Given the file [`conversion.c`](examples/properties/conversion.c)
```
#include <stdint.h>
int main() {
  uint8_t x;
  uint16_t y;
  x = y;
}
```
the command
```
cbmc conversion.c
```
will succeed but the command
```
cbmc --conversion-check conversion.c
```
finds the potential for truncation of an integer value from 16 bits to 8 bits:
```
line 5 arithmetic overflow on unsigned to unsigned type conversion in (uint8_t)y:
  FAILURE
```

## Bit shifting

* `--undefined-shift-check` enables checks for undefined shift behaviors like
  shifting too far or shifting a negative value

Given the program ['shift.c'](examples/properties/shift.c)
```
int main() {
  int x = 1;
  int y = -1;
  int z;
  z = x << 64;
  z = x << -1;
  z = y << 64;
  z = y << -1;
}
```
the command
```
cbmc --undefined-shift-check shift.c
```
finds a number of undefined shift behaviors:
```
line 5 shift distance too large in x << 64: FAILURE
line 5 shift operand is negative in x << 64: SUCCESS
line 6 shift distance is negative in x << -1: FAILURE
line 6 shift operand is negative in x << -1: SUCCESS
line 7 shift distance too large in y << 64: FAILURE
line 7 shift operand is negative in y << 64: FAILURE
line 8 shift distance is negative in y << -1: FAILURE
line 8 shift operand is negative in y << -1: FAILURE
```

## Loop unwinding

* `--unwinding-assertions` enables checks that loops have been
  completely unwound.

Always run CBMC with the flag `--unwinding-assertions`.

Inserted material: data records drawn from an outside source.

(** C37. Two ways in which the thread of a queue and its clients miss each other. The thread finds its list empty; before it
    suspends itself an interrupt submits a work, and wakes a thread that does not sleep yet: the thread
    sleeps, the work is on the list, and no one wakes it. Or the thread sleeps, a work is submitted
    and cancelled before it runs: it takes a work off an empty list. *)
Theorem workqueue_misses queue t ws th work s :
  wq_ok queue t ws (WqAbs [] 0) s → running t th (w_kernel s) → other_ready t (w_kernel s) →
  next_to_run t (w_kernel s) → work ≠ 0 → work ∈ ws →
  wp (p1 ← worker_step queue WCheck; r ← rt_workqueue_submit_work queue work 0; p2 ← worker_step queue p1; mret (r, p2))
     (λ '(r, p2) s', r = RT_EOK ∧ p2 = WTake ∧ wq_ok queue t ws (WqAbs [work] 0) s' ∧
        ∃ th', threads (w_kernel s') !! t = Some th' ∧ stat_of th' = RT_THREAD_SUSPEND) s ∧
  wp (p1 ← worker_step queue WCheck; p2 ← worker_step queue p1;
      r1 ← rt_workqueue_submit_work queue work 0; r2 ← rt_workqueue_cancel_work queue work; mret (p2, r1, r2))
     (λ '(p2, r1, r2) s', r1 = RT_EOK ∧ r2 = RT_EOK ∧ p2 = WTake ∧ worker_step queue p2 s' = None ∧
        ∃ th', threads (w_kernel s') !! t = Some th' ∧ stat_of th' ≠ RT_THREAD_SUSPEND) s.
Proof.
  intros Hok Hrun Hother Hnext Hnz Hws.
  assert (worker_step queue WCheck s = Some (WSuspend, s)) as E1.
  { assert (wp (worker_step queue WCheck) (λ p s', p = WSuspend ∧ s' = s) s) as (p & s' & E & -> & ->)%wp_inv; [|done].
    simpl. wp_simpl. eapply wp_queue_at; [by rewrite (wo_queue _ _ _ _ _ Hok), lookup_singleton_eq|]. by wp_simpl. }
  assert (∀ s0 a, wq_ok queue t ws a s0 → is_Some (w_works s0 !! work)) as Hin.
  { intros s0 a H0. apply elem_of_dom. by rewrite (wo_works _ _ _ _ _ H0). }
  assert (∀ s0 a (Q : Z → wstate → Prop), wq_ok queue t ws a s0 → wp (_workqueue_submit_work queue work) Q s0 →
    wp (rt_workqueue_submit_work queue work 0) Q s0) as Hsubmit.
  { intros s0 a Q H0 HQ. destruct (Hin _ _ H0) as [x Hx]. destruct (wo_flags _ _ _ _ _ H0 _ _ Hx) as [_ Htype].
    unfold rt_workqueue_submit_work, not_null. wp_simpl.
    split_and!; [by apply negb_true_iff, Z.eqb_neq, (wo_null _ _ _ _ _ H0)|by apply negb_true_iff, Z.eqb_neq|]. simpl.
    wp_simpl. eapply wp_work_at; [done|]. by rewrite Htype. }
  split; wp_simpl; rewrite (wp_run _ _ _ _ _ E1).
  - wp_simpl. eapply Hsubmit; [done|]. destruct (Hin _ _ Hok) as [x Hx].
    eapply wp_mono; [by apply (submit_run queue t ws [] 0 s work x)|].
    rewrite bool_decide_false, (proj2 (Z.eqb_neq 0 work)) by (done || apply not_elem_of_nil). intros r s1 (-> & Hok1 & _ & Hsame & _). wp_simpl.
    destruct (Hsame th Hrun Hnext) as [Hrun1 Eth]. 
    eapply wp_mono; [apply (worker_suspend_run queue t ws (WqAbs [work] 0) th s1 Hok1 Hrun1)|].
    { destruct Hother as (u & thu & ? & Hu & ?). exists u, thu. by rewrite Eth. }
    intros p s2 (-> & Hok2 & _ & Hth2). by wp_simpl.
  - wp_simpl. eapply wp_mono; [by apply (worker_suspend_run queue t ws (WqAbs [] 0) th s)|].
    intros p s1 (-> & Hok1 & _ & _). wp_simpl. eapply Hsubmit; [done|]. destruct (Hin _ _ Hok1) as [x Hx].
    eapply wp_mono; [by apply (submit_run queue t ws [] 0 s1 work x)|].
    rewrite bool_decide_false, (proj2 (Z.eqb_neq 0 work)) by (done || apply not_elem_of_nil). intros r s2 (-> & Hok2 & Hawake & _). wp_simpl.
    destruct (Hin _ _ Hok2) as [x2 Hx2]. destruct (wo_flags _ _ _ _ _ Hok2 _ _ Hx2) as [_ Htype].
    unfold rt_workqueue_cancel_work, not_null. wp_simpl.
    split_and!; [by apply negb_true_iff, Z.eqb_neq, (wo_null _ _ _ _ _ Hok)|by apply negb_true_iff, Z.eqb_neq|].
    wp_simpl. eapply wp_work_at; [done|]. rewrite Htype.
    eapply wp_mono; [by apply (cancel_run queue t ws [work] 0 s2 work x2)|].
    rewrite (proj2 (Z.eqb_neq 0 work)) by done. intros r s3 (-> & Hok3 & Ek). wp_simpl. split_and!; [done..| |].
    + simpl. unfold worker_take, queue_at, mbind, M_bind, gets. simpl.
      rewrite (wo_queue _ _ _ _ _ Hok3), lremove_first by apply not_elem_of_nil. unfold lift. simpl. by rewrite lookup_singleton_eq.
    + rewrite Ek. by apply Hawake.
Qed.
End proofs.
(** A standalone device whose close function fails is lost: its count is 0 but
    it stays marked as open, so that no later call opens it again. *)
Theorem rt_device_close_failure_sticks k d ops :
  dev_ok dev d k → standalone d = true → dev_abs d = DevState 1 true →
  wp (r ← rt_device_close dev; if accepted r then mret [] else dev_calls dev ops)
     (λ rs _, Forall (λ r, r ≠ RT_EOK) rs) k.
Proof using DL.
  intros Hd Hs Ha. wp_simpl. eapply wp_mono; [by apply rt_device_close_run|].
  intros r k1 (d1 & Hd1 & Es & Hc). rewrite Ha, Hs in Hc. apply dev_spec_last in Hc as [Er0 Hf].
  destruct (accepted r) eqn:Hr; [apply wp_ret; by constructor|]. specialize (Hf eq_refl).
  pose proof (dev_calls_run k1 d1 ops Hd1) as Hw. rewrite Hf, Es, Hs in Hw. unfold wp_unless in Hw. unfold wp.
  destruct (dev_calls dev ops k1) as [[rs k2]|].
  - destruct Hw as (d2 & _ & _ & Ht). by eapply dev_trace_stuck.
  - destruct Hw as (ops1 & oflag & ops2 & rs & o & _ & Ht & _). by apply dev_trace_stuck in Ht as [_ [=]].
Qed.
End traces.

Section register.
Context `{CB : Callbacks}.

Lemma rt_device_destroy_static k dev d o :
  dev_ok dev d k → objects k !! Obj dev = Some o → Z.land (o_type o) 128 = 128 →
  rt_device_destroy dev k = None.
Proof.
  intros [Hnz _ (o' & Ho' & Hc) _] Ho Hst. simplify_eq. unfold rt_device_destroy, assert_device.
  unfold rt_object_get_type, rt_object_is_systemobject, object_at, deref, mbind, M_bind, RT_ASSERT.
  rewrite (proj2 (Z.eqb_neq dev 0)) by done. simpl. rewrite Ho'. simpl. unfold class_of in Hc.
  rewrite Hc. simpl. rewrite Ho'. simpl. change RT_Object_Class_Static with 128. by rewrite Hst.
Qed.
(* ===== verification/Serial.v ===== *)
(** The serial framework of components/drivers/serial/serial.c, on top of which the console and
    the shell stand: opening and closing, the receive buffer that interrupts fill and
    calls empty, transmission by polling, by interrupt and by DMA. The functions of the
    UART driver are the class [UartOps]. *)
From S2P Require Import Prelude Kservice Mem KState Sched Object Timer Thread Ipc Mailbox MemPool DriverIpc DataQueue Completion Device.

Definition RT_DEVICE_FLAG_SUSPENDED : Z := 0x020.
Definition RT_DEVICE_FLAG_STREAM : Z := 0x040.
Definition RT_DEVICE_FLAG_INT_RX : Z := 0x100.
Definition RT_DEVICE_FLAG_DMA_RX : Z := 0x200.
Definition RT_DEVICE_FLAG_INT_TX : Z := 0x400.
Definition RT_DEVICE_FLAG_DMA_TX : Z := 0x800.
Definition RT_DEVICE_CTRL_RESUME : Z := 0x01.
Definition RT_DEVICE_CTRL_SUSPEND : Z := 0x02.
Definition RT_DEVICE_CTRL_CONFIG : Z := 0x03.
Definition RT_DEVICE_CTRL_CLOSE : Z := 0x04.
Definition RT_DEVICE_CTRL_SET_INT : Z := 0x10.
Definition RT_DEVICE_CTRL_CLR_INT : Z := 0x11.
Definition RT_Device_Class_Char : Z := 0.
Definition RT_SERIAL_EVENT_RX_IND : Z := 0x01.
Definition RT_SERIAL_EVENT_TX_DONE : Z := 0x02.
Definition RT_SERIAL_EVENT_RX_DMADONE : Z := 0x03.
Definition RT_SERIAL_EVENT_TX_DMADONE : Z := 0x04.
Definition RT_SERIAL_DMA_RX : Z := 1.
Definition RT_SERIAL_DMA_TX : Z := 2.
Definition RT_WAITING_FOREVER : Z := -1.

(** struct serial_configure *)
Record serial_configure := SerialConfig {
  baud_rate : Z; data_bits : Z; stop_bits : Z; parity : Z; bit_order : Z; invert : Z; bufsz : Z; reserved : Z
}.
Record rt_serial_rx_fifo := RxFifo {
  rx_buffer : list Z; put_index : Z; get_index : Z; is_full : bool
}.
(** What [serial_rx] and [serial_tx] point to, with the address of the structure. The completion is the start of
    its structure, the data queue stands behind [activated]. *)
Inductive rx_state := RxNull | RxInt (addr : Z) (f : rt_serial_rx_fifo) | RxDma (addr : Z) (activated : bool).
Inductive tx_state := TxNull | TxInt (addr : Z) | TxDma (addr : Z) (activated : bool).
Definition tx_queue (addr : Z) : Z := addr + 4.
Definition sizeof_rx_fifo : Z := 12.
Definition sizeof_tx_fifo : Z := 12.
Definition sizeof_rx_dma : Z := 4.
Definition sizeof_tx_dma : Z := 40.
(** struct rt_serial_device but for its device, which is the kernel's *)
Record rt_serial := Serial { config : serial_configure; serial_rx : rx_state; serial_tx : tx_state }.

(** The operations of the driver on the state of its hardware [HW], by serial device. *)
Class UartOps (HW : Type) := {
  uart_configure : Z → serial_configure → HW → Z * HW;
  uart_control : Z → Z → Z → HW → Z * HW;
  uart_putc : Z → Z → HW → Z * HW;
  uart_getc : Z → HW → Z * HW;
  uart_dma_transmit : Z → list Z → Z → Z → HW → Z * HW
}.
(** What the owners of a device are called with, and the addresses of the functions of serial.c. *)
Class SerialCallbacks := {
  rx_indicate_fn : Z → Z → Z → K Z;
  tx_complete_fn : Z → Z → Z → K Z;
  addr_serial_init : Z; addr_serial_open : Z; addr_serial_close : Z;
  addr_serial_read : Z; addr_serial_write : Z; addr_serial_control : Z
}.

(** The kernel, the data queues and completions, the serial devices by address, the flag
    [already_output] of _serial_check_buffer_size, the hardware. *)
Record sstate (HW : Type) := SState {
  s_kernel : kernel;
  s_queues : gmap Z rt_data_queue;
  s_flags : gmap Z Z;
  s_serials : gmap Z rt_serial;
  already_output : bool;
  s_hw : HW
}.
Arguments SState {HW}.
Arguments s_kernel {HW}.
Arguments s_queues {HW}.
Arguments s_flags {HW}.
Arguments s_serials {HW}.
Arguments already_output {HW}.
Arguments s_hw {HW}.
Lemma length_dma_store size i data buffer : length (dma_store size i data buffer) = length buffer.
Proof. revert i buffer. induction data as [|c data IH]; intros i buffer; simpl; [done|]. by rewrite IH, length_insert. Qed.
Lemma dma_store_bytes size i data buffer :
  Forall (λ c, 0 ≤ c < 256) data → Forall (λ c, 0 ≤ c < 256) buffer → Forall (λ c, 0 ≤ c < 256) (dma_store size i data buffer).
Proof.
  intros Hd. revert i buffer. induction Hd as [|c data Hc Hd IH]; intros i buffer Hb; simpl; [done|].
  by apply IH, Forall_insert.
Qed.
(** Cells at a distance of [k] from the start. *)
Lemma dma_store_other size i data buffer k :
  0 ≤ i < size → Z.of_nat (length data) ≤ k < size →
  dma_store size i data buffer !! Z.to_nat ((i + k) mod size) = buffer !! Z.to_nat ((i + k) mod size).
Proof.
  revert i k buffer. induction data as [|c data IH]; intros i k buffer Hi Hk; [done|]. simpl in *.
  assert ((i + k) mod size = ((i + 1) mod size + (k - 1)) mod size) as E.
  { rewrite Z.add_mod_idemp_l by lia. f_equal. lia. }
  rewrite E, IH, <-E; [|apply Z.mod_pos_bound; lia|lia].
  apply list_lookup_insert_ne. intros E2. apply Z2Nat.inj in E2; [|lia|apply Z.mod_pos_bound; lia].
  destruct (decide (i + k < size)).
  - rewrite Z.mod_small in E2; lia.
  - rewrite <-(Z.mod_add _ (-1)), Z.mod_small in E2; lia.
Qed.
Lemma dma_store_data size i data buffer k :
  0 ≤ i < size → 0 ≤ k < Z.of_nat (length data) → Z.of_nat (length data) ≤ size → Z.of_nat (length buffer) = size →
  dma_store size i data buffer !! Z.to_nat ((i + k) mod size) = data !! Z.to_nat k.
Proof.
  revert i k buffer. induction data as [|c data IH]; intros i k buffer Hi Hk Hd Hb; [simpl in Hk; lia|]. simpl in *.
  destruct (decide (k = 0)) as [->|Hne].
  - rewrite Z.add_0_r. replace (i mod size) with (((i + 1) mod size + (size - 1)) mod size).
    2:{ rewrite Z.add_mod_idemp_l by lia. replace (i + 1 + (size - 1)) with (i + 1 * size) by lia. by rewrite Z.mod_add by lia. }
    rewrite dma_store_other; [|apply Z.mod_pos_bound; lia|lia].
    rewrite Z.add_mod_idemp_l by lia. replace (i + 1 + (size - 1)) with (i + 1 * size) by lia.
    rewrite Z.mod_add, Z.mod_small by lia. rewrite list_lookup_insert_eq; [done|lia].
  - replace ((i + k) mod size) with (((i + 1) mod size + (k - 1)) mod size).
    2:{ rewrite Z.add_mod_idemp_l by lia. f_equal. lia. }
    rewrite IH; [|apply Z.mod_pos_bound; lia|lia|lia|by rewrite length_insert].
    replace (Z.to_nat k) with (S (Z.to_nat (k - 1))) by lia. done.
Qed.
End store.

(** The buffer after a report of [len] characters, as rt_dma_recv_update_put_index leaves it. *)
Definition dma_put (f : rt_serial_rx_fifo) (size len : Z) : rt_serial_rx_fifo :=
  let put := (put_index f + len) mod size in
  let full := size <=? recved_len f size + len in
  RxFifo (rx_buffer f) put (if full then put else get_index f) full.
(** In DMA mode a buffer that is full has its indices together. *)
Definition dma_ok (f : rt_serial_rx_fifo) : Prop := is_full f = true → put_index f = get_index f.

Section ring.
Implicit Types f : rt_serial_rx_fifo.
(* ===== verification/System.v ===== *)
(** The kernel as a transition system: the calls of the running thread and the
    tick interrupt as steps, an invariant of all reachable states, and what it
    promises: no step fails, and the running thread is always one of highest
    priority among the READY threads.

    Modelled are the steps that end with the scheduler: the tick, yielding,
    sleeping for a tick or more, making and starting a thread, making, taking
    and releasing semaphores. rt_thread_resume, rt_thread_suspend and a change of priority
    leave the call of rt_schedule to their caller. A call that waits ends with the switch to another thread; what
    it does when its thread is switched in again (rt_sem_take_resume) changes nothing but locals, and is
    no step of its own. *)
From stdpp Require Import relations.
From S2P Require Import Prelude Kservice Mem KState Sched Object Timer Thread ThreadInit Clock Ipc Sem.

Section system.
Context `{CB : Callbacks}.
(** The thread that never waits. *)
Context (idle : Z).

(** The arguments of rt_thread_init. *)
Record thread_args := ThreadArgs {
  ta_name : list Z; ta_entry : Z; ta_parameter : Z;
  ta_stack_start : Z; ta_stack_size : Z; ta_priority : Z; ta_tick : Z
}.
Record args_ok (a : thread_args) : Prop := {
  ao_name : readable 8 (ta_name a) ∧ is_bytes (ta_name a);
  ao_prio : 0 ≤ ta_priority a < RT_THREAD_PRIORITY_MAX;
  ao_stack : 0 < ta_stack_start a ∧ 76 ≤ ta_stack_size a ∧
    ta_stack_start a + ta_stack_size a < 4294967296
}.
Inductive syscall :=
  | Tick
  | Yield
  | Sleep (tick : Z)
  | Init (thread : Z) (a : thread_args)
  | Startup (thread : Z)
  | SemInit (sem : Z) (name : list Z) (value flag : Z)
  | SemTake (sem time : Z)
  | SemRelease (sem : Z).
(* ===== verification/Sccb.v ===== *)
(** The bit-banged bus of the camera's sensor: board/ATK_MC2640/atk_mc2640_sccb.c. The state is that of the
    two pins, and every level that the lines have had. The sensor at the other end is the class [Peer]: any
    function of what was on the lines. The delays of 5 us between the edges are left out.

    The specification is the protocol: [decode] reads start and stop conditions and bits off the lines. *)
From S2P Require Import Prelude.

(** * The two lines *)

(** The output registers of SCL and SDA, the mode of SDA, and the levels (SCL, SDA), the newest first. *)
Record pins := Pins { scl : bool; sda : bool; sda_in : bool; lines : list (bool * bool) }.
(** The level that the sensor and the pull-up leave on SDA while the pin is an input. *)
Class Peer := { peer_sda : list (bool * bool) → bool }.

Abbreviation B := (M pins).

Section sccb.
Context `{PE : Peer}.

(** A driven line has the level of its output register. *)
Definition settle (s : pins) : pins :=
  Pins (scl s) (sda s) (sda_in s) ((scl s, if sda_in s then peer_sda (lines s) else sda s) :: lines s).
Definition set_scl (x : bool) (s : pins) : pins := settle (Pins x (sda s) (sda_in s) (lines s)).
Definition set_sda (x : bool) (s : pins) : pins := settle (Pins (scl s) x (sda_in s) (lines s)).
Definition set_sda_in (x : bool) (s : pins) : pins := settle (Pins (scl s) (sda s) x (lines s)).
Definition sda_level (s : pins) : bool := match lines s with (_, d) :: _ => d | [] => true end.
Definition ATK_MC2640_SCCB_SCL (x : bool) : B unit := modify (set_scl x).
Definition ATK_MC2640_SCCB_SDA (x : bool) : B unit := modify (set_sda x).
Definition ATK_MC2640_SCCB_READ_SDA : B bool := gets sda_level.
Definition atk_mc2640_sccb_set_sda_output : B unit := modify (set_sda_in false).
Definition atk_mc2640_sccb_set_sda_input : B unit := modify (set_sda_in true).

Definition ATK_MC2640_SCCB_WRITE : Z := 0x00.
Definition ATK_MC2640_SCCB_READ : Z := 0x01.

Definition atk_mc2640_sccb_start : B unit :=
  ATK_MC2640_SCCB_SDA true;;
  ATK_MC2640_SCCB_SCL true;;
  ATK_MC2640_SCCB_SDA false;;
  ATK_MC2640_SCCB_SCL false.
Definition atk_mc2640_sccb_stop : B unit :=
  ATK_MC2640_SCCB_SDA false;;
  ATK_MC2640_SCCB_SCL true;;
  ATK_MC2640_SCCB_SDA true.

Given the program [`loop.c`](examples/properties/loop.c)
```
#include <stdbool.h>
int main() {
  int bound;
  for (int i=0; i<bound; i++)
    if (i > 9) assert(false);
}
```
the command
```
cbmc --unwind 10 loop.c
```
will report
```
line 5 assertion 0: SUCCESS
```
This is a surprise.  The assertion is false.  Why did CBMC not discover this?
The problem is that the assertion fails only on the 10th iteration of the
loop, and we gave CBMC the flag `--unwind 10` that restricts CBMC
to 9 iterations (not 10!).
Use the flag `--unwinding-assertions` to detect mistakes like this.
The command
```
cbmc --unwind 10 --unwinding-assertions loop.c
```
will report
```
line 4 unwinding assertion loop 0: FAILURE
line 5 assertion 0: SUCCESS
```

Always run CBMC with the flag `--unwinding-assertions`.